**Records:**
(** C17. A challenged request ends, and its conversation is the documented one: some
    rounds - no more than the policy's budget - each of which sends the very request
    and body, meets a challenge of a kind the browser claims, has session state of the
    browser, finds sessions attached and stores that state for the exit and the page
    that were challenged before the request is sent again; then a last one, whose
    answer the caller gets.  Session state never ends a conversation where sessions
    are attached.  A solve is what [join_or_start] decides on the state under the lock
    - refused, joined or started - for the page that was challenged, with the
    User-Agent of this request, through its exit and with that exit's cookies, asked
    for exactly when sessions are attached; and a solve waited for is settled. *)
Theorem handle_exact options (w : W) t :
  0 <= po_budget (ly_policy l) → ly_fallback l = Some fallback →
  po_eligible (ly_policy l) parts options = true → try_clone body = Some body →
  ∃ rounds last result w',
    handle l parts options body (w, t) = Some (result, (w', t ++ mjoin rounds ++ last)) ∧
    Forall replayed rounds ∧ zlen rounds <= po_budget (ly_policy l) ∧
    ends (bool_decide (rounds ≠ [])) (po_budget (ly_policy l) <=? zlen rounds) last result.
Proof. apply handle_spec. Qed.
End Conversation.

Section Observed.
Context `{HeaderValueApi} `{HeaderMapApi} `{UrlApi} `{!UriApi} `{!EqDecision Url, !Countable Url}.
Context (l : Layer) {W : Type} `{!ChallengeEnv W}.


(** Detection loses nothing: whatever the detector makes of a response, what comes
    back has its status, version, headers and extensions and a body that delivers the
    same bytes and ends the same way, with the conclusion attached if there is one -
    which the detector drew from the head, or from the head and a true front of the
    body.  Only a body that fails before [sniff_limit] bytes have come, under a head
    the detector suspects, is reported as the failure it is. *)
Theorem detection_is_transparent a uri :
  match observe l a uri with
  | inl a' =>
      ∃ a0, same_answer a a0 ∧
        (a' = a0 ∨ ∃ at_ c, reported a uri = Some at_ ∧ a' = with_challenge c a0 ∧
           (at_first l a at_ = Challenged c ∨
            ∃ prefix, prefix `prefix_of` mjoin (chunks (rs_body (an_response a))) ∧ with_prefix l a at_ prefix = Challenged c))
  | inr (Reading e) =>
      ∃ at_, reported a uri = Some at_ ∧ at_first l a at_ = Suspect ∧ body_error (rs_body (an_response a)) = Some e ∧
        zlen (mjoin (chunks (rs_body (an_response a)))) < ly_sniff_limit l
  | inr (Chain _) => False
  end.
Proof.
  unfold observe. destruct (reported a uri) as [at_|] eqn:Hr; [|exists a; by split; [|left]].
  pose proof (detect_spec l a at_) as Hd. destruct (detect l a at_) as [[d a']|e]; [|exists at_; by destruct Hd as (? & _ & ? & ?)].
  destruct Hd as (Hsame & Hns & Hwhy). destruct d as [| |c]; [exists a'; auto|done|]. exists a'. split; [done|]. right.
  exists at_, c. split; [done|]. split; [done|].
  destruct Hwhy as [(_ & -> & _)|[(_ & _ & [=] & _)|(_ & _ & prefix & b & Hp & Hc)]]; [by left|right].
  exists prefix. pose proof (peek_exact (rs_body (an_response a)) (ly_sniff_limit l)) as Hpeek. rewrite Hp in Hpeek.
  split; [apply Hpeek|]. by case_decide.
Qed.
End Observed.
---
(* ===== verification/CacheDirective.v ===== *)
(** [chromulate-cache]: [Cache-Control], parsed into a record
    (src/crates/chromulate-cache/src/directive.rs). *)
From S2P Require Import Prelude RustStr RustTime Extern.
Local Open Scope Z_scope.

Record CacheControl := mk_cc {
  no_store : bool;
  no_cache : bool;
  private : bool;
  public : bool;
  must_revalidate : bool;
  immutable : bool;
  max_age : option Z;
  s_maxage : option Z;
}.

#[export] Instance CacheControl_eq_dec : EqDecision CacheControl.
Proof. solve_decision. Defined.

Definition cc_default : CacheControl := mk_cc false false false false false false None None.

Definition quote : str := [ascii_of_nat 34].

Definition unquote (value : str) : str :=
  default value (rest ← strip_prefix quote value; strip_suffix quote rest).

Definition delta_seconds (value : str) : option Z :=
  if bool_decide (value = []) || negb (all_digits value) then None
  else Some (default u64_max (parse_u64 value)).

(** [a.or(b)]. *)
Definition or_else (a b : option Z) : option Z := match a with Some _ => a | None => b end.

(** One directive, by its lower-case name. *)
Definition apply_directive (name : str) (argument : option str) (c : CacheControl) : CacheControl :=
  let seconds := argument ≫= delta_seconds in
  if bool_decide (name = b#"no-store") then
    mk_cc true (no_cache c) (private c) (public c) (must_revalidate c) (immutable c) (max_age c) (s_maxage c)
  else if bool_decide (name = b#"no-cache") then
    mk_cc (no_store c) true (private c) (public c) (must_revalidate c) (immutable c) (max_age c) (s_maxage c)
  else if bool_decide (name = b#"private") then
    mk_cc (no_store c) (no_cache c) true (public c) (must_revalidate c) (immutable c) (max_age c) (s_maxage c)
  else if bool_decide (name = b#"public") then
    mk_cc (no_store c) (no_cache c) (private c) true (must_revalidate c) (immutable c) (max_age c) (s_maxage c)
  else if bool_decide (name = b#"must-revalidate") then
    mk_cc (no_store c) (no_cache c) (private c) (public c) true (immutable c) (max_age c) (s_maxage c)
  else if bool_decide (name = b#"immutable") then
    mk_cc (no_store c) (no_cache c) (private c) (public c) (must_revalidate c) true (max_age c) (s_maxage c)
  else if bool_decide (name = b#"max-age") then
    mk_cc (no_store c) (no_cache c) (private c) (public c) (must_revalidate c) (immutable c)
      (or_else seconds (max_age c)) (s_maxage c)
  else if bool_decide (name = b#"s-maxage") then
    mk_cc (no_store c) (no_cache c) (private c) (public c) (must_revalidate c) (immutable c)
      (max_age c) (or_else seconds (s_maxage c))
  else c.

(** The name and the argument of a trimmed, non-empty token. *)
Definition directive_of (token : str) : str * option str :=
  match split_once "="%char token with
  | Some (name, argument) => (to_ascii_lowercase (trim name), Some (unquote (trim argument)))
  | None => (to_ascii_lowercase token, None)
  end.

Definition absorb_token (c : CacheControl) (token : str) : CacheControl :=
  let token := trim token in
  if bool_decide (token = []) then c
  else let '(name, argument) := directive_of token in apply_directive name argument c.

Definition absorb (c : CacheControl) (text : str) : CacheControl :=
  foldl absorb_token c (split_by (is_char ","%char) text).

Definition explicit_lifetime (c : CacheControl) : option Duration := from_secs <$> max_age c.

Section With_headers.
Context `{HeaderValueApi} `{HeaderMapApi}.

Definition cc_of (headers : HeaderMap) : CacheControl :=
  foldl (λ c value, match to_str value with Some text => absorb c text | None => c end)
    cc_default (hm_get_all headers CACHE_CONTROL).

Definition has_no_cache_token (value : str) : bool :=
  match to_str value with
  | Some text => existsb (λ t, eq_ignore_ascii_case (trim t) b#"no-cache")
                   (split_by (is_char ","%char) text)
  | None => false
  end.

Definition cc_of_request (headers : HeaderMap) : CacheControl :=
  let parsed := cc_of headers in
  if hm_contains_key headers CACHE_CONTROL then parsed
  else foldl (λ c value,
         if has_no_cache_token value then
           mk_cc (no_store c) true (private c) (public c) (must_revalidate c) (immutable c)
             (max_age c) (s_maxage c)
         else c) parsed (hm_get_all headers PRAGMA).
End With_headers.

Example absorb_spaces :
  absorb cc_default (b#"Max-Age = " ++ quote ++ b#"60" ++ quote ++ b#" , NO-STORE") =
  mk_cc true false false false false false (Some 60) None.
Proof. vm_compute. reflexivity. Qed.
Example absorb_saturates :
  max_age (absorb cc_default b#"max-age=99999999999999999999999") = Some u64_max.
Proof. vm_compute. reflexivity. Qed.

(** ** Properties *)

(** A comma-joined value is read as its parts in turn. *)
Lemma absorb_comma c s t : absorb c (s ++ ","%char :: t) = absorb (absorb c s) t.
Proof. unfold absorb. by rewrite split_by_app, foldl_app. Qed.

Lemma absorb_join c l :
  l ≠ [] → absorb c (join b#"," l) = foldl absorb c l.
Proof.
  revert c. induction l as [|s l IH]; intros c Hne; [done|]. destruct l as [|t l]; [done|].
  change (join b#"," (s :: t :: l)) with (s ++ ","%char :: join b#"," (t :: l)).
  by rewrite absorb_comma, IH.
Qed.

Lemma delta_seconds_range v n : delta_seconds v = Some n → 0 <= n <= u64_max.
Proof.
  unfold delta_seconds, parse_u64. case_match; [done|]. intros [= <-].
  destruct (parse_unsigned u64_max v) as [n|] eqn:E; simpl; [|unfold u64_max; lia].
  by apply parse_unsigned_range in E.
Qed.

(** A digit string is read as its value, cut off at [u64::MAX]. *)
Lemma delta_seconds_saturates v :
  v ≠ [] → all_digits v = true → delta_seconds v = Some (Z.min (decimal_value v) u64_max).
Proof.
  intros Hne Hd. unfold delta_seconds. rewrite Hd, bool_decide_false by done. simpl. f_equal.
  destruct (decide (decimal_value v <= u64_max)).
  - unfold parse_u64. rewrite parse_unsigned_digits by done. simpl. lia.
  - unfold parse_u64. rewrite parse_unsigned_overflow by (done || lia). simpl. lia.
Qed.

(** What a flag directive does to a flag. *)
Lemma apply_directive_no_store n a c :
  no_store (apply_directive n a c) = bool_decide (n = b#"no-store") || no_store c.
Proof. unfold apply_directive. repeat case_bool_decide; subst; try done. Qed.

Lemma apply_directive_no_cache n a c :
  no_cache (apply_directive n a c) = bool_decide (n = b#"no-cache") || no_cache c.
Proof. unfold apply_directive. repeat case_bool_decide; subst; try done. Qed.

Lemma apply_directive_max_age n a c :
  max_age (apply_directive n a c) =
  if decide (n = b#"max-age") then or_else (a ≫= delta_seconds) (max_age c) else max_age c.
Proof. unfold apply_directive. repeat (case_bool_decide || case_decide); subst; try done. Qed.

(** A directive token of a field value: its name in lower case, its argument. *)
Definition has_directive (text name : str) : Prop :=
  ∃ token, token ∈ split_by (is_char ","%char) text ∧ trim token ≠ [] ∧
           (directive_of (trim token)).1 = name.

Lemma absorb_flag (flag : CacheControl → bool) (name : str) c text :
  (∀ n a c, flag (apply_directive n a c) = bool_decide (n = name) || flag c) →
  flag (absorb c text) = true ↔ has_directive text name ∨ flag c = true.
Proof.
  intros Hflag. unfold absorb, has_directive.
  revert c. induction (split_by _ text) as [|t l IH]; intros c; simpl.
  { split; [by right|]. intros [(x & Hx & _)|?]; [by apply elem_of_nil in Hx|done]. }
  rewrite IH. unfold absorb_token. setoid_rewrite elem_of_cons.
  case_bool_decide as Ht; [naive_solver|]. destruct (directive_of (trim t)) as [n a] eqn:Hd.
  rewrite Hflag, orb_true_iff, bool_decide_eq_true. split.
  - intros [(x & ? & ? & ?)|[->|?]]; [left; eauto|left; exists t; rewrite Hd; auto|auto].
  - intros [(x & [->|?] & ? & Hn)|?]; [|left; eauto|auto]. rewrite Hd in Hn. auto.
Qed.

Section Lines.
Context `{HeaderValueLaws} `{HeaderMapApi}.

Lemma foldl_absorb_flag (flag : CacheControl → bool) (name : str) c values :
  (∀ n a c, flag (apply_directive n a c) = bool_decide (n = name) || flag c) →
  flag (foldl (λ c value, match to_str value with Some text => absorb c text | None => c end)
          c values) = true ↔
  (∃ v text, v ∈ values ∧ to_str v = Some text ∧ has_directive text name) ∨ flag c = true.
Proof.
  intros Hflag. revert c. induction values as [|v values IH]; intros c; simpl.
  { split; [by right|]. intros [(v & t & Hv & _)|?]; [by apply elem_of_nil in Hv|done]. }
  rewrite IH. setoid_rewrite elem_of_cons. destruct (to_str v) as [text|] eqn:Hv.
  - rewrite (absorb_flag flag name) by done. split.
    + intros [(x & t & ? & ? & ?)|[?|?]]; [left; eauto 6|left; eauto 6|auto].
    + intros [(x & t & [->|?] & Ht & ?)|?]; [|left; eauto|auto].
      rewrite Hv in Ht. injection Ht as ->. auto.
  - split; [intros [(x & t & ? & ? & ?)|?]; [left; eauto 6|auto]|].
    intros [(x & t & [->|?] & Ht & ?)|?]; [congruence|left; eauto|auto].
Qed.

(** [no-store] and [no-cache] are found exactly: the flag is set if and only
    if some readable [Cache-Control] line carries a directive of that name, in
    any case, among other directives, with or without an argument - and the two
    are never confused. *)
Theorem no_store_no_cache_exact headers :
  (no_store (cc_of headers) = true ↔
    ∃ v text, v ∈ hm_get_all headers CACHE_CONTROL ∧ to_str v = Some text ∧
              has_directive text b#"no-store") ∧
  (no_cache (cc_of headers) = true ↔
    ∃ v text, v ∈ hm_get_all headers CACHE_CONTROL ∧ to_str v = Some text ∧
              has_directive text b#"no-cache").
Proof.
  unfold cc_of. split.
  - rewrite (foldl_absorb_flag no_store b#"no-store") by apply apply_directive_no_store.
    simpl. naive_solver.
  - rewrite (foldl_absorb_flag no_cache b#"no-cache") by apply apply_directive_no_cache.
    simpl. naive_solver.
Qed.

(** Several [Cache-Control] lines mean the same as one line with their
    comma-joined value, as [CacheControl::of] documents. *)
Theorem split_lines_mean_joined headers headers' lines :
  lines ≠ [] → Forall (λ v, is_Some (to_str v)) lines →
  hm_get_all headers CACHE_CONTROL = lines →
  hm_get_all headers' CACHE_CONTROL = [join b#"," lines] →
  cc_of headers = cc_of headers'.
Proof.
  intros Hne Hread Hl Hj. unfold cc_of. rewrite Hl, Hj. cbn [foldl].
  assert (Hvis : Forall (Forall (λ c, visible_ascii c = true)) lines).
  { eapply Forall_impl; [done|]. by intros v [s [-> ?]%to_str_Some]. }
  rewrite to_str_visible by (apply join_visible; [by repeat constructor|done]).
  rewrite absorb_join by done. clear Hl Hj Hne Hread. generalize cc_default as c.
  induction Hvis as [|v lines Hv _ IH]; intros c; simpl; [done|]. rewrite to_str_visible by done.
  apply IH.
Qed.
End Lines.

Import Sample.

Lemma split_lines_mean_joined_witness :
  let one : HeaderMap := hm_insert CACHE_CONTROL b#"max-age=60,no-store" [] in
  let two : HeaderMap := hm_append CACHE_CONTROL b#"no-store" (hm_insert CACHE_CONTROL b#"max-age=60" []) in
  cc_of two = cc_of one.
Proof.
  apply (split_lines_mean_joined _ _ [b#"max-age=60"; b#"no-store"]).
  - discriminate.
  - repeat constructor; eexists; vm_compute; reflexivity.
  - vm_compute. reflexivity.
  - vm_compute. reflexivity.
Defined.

**Required work:**
One number and nothing else is the answer: how many lines of the material include "exit".

**Answer for the task:**
2